Saved entries:
^^^^

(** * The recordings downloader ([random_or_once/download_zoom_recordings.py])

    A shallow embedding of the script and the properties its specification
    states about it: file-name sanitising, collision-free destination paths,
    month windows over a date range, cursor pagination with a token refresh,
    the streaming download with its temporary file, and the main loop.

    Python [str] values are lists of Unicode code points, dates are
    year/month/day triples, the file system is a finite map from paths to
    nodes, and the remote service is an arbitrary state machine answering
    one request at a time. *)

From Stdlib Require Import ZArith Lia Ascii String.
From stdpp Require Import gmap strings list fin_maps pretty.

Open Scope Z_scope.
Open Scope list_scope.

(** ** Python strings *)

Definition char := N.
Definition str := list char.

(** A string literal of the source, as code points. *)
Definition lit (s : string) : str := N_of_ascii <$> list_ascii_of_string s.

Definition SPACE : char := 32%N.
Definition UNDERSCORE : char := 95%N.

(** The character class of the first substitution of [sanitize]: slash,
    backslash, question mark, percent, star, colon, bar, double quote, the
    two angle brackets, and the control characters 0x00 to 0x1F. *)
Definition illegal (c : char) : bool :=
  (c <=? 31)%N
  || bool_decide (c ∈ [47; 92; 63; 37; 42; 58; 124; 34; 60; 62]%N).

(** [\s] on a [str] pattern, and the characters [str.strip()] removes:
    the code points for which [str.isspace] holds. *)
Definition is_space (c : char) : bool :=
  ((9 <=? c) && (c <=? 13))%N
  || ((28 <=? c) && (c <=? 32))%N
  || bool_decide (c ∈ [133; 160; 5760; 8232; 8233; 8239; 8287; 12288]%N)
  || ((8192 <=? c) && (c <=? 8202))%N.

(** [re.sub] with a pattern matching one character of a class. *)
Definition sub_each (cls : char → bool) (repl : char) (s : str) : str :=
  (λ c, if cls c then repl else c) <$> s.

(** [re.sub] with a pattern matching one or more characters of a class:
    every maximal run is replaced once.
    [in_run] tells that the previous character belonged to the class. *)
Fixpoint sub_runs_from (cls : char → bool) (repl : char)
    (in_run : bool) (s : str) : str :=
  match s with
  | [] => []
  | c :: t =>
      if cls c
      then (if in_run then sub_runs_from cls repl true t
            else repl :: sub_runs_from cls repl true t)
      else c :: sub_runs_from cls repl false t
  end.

^^^^

**WORK REQUIRED**
Up to and including the last line above, starting with the line that contains "((9 <=? c) && (c <=? 13))%N", return each line exactly and nothing else.

**COMPLETED EXERCISE**
  ((9 <=? c) && (c <=? 13))%N
  || ((28 <=? c) && (c <=? 32))%N
  || bool_decide (c ∈ [133; 160; 5760; 8232; 8233; 8239; 8287; 12288]%N)
  || ((8192 <=? c) && (c <=? 8202))%N.

(** [re.sub] with a pattern matching one character of a class. *)
Definition sub_each (cls : char → bool) (repl : char) (s : str) : str :=
  (λ c, if cls c then repl else c) <$> s.

(** [re.sub] with a pattern matching one or more characters of a class:
    every maximal run is replaced once.
    [in_run] tells that the previous character belonged to the class. *)
Fixpoint sub_runs_from (cls : char → bool) (repl : char)
    (in_run : bool) (s : str) : str :=
  match s with
  | [] => []
  | c :: t =>
      if cls c
      then (if in_run then sub_runs_from cls repl true t
            else repl :: sub_runs_from cls repl true t)
      else c :: sub_runs_from cls repl false t
  end.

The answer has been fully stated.